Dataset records

######

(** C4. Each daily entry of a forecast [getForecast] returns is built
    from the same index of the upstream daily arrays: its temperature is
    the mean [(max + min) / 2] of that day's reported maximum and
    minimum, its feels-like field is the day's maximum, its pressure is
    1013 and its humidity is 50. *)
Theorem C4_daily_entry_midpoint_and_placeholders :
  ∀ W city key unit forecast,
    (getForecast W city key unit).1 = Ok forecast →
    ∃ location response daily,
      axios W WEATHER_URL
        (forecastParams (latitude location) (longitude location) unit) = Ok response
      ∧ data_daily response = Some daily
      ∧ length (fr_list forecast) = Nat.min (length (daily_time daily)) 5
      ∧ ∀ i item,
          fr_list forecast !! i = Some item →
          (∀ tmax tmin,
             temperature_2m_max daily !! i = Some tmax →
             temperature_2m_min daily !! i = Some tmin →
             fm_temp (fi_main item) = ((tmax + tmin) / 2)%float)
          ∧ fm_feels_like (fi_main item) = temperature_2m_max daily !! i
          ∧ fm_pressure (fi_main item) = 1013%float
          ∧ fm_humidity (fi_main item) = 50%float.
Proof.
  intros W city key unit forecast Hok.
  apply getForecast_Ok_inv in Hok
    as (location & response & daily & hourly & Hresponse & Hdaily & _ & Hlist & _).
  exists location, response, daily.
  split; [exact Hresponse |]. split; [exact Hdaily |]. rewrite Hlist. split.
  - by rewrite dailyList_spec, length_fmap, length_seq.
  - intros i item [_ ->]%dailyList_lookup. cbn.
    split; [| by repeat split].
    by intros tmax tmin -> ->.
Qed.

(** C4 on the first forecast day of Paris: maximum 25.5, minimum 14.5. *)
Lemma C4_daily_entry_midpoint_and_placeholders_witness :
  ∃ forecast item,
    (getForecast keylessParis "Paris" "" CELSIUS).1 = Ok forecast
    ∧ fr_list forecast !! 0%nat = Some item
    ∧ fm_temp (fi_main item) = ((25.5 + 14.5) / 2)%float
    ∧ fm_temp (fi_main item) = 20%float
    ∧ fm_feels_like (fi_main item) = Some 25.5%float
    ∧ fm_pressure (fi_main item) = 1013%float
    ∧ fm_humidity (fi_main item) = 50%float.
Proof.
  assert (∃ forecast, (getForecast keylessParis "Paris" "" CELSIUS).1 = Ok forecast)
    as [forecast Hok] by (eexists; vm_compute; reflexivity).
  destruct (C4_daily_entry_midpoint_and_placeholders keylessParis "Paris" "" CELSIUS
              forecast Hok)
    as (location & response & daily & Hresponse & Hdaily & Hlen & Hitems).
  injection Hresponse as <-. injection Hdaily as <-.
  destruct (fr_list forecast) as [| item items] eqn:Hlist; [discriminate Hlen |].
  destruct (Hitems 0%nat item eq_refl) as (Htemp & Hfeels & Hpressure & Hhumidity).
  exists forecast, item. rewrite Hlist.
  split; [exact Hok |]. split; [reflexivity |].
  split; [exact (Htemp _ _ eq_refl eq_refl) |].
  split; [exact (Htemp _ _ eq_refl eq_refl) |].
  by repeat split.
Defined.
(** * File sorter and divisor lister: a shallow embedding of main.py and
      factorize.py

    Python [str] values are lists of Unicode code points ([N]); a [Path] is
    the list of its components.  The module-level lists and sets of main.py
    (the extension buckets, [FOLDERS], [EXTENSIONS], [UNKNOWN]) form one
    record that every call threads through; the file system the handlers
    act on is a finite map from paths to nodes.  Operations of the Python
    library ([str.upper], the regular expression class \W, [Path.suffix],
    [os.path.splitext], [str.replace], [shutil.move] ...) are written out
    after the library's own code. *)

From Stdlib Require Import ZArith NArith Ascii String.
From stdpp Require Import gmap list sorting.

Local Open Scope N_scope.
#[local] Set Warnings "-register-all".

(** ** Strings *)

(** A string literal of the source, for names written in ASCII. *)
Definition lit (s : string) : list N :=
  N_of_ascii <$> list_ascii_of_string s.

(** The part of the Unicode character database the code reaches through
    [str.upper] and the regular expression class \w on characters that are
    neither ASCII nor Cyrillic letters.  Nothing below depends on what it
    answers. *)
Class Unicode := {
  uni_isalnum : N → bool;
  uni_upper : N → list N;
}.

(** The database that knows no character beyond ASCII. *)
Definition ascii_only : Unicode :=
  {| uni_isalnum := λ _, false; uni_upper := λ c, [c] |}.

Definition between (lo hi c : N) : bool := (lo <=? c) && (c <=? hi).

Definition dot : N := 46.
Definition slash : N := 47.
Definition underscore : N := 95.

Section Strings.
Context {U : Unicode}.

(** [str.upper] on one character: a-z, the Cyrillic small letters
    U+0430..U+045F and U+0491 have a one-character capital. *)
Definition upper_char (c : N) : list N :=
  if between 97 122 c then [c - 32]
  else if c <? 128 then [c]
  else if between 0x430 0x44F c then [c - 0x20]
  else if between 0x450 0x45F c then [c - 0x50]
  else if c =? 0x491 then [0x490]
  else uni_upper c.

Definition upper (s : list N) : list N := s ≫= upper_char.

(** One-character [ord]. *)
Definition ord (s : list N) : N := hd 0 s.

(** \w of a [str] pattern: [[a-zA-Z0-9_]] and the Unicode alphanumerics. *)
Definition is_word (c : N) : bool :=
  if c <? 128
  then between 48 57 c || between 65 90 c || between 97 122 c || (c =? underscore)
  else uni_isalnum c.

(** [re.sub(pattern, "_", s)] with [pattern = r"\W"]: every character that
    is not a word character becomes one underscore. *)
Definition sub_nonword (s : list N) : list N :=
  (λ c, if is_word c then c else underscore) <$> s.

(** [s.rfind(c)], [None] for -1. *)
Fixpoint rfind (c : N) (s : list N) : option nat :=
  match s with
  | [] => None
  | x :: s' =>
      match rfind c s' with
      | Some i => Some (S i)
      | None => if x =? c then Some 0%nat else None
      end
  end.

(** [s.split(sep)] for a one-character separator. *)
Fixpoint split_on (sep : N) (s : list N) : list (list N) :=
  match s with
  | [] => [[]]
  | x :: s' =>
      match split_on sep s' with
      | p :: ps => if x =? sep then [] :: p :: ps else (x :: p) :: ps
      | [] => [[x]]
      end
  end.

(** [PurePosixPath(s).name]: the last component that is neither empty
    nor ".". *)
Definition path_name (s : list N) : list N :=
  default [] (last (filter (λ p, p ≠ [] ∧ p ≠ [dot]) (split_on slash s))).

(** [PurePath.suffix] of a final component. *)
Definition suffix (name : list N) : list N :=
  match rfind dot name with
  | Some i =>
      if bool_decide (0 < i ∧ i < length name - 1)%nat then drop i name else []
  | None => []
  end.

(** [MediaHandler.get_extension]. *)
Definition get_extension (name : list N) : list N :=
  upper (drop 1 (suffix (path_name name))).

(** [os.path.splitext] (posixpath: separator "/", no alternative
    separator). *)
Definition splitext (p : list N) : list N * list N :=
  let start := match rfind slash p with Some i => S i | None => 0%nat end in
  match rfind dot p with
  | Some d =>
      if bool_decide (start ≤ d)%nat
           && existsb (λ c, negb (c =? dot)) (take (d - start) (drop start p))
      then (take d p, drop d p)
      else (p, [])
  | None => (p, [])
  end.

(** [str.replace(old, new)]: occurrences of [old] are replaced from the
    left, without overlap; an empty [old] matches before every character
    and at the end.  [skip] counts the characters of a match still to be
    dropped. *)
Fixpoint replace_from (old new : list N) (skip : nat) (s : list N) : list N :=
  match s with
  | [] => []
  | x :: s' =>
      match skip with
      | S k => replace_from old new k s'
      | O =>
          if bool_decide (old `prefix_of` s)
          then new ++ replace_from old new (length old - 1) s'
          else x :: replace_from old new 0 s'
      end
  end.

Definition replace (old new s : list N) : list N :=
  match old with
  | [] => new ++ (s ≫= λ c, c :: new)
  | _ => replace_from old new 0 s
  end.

######

(WHAT THIS TASK INVOLVES) Please find every line in the records that contains the word "database", and copy it out.

(SOLUTION FOR THIS EXERCISE)
(** The part of the Unicode character database the code reaches through
(** The database that knows no character beyond ASCII. *)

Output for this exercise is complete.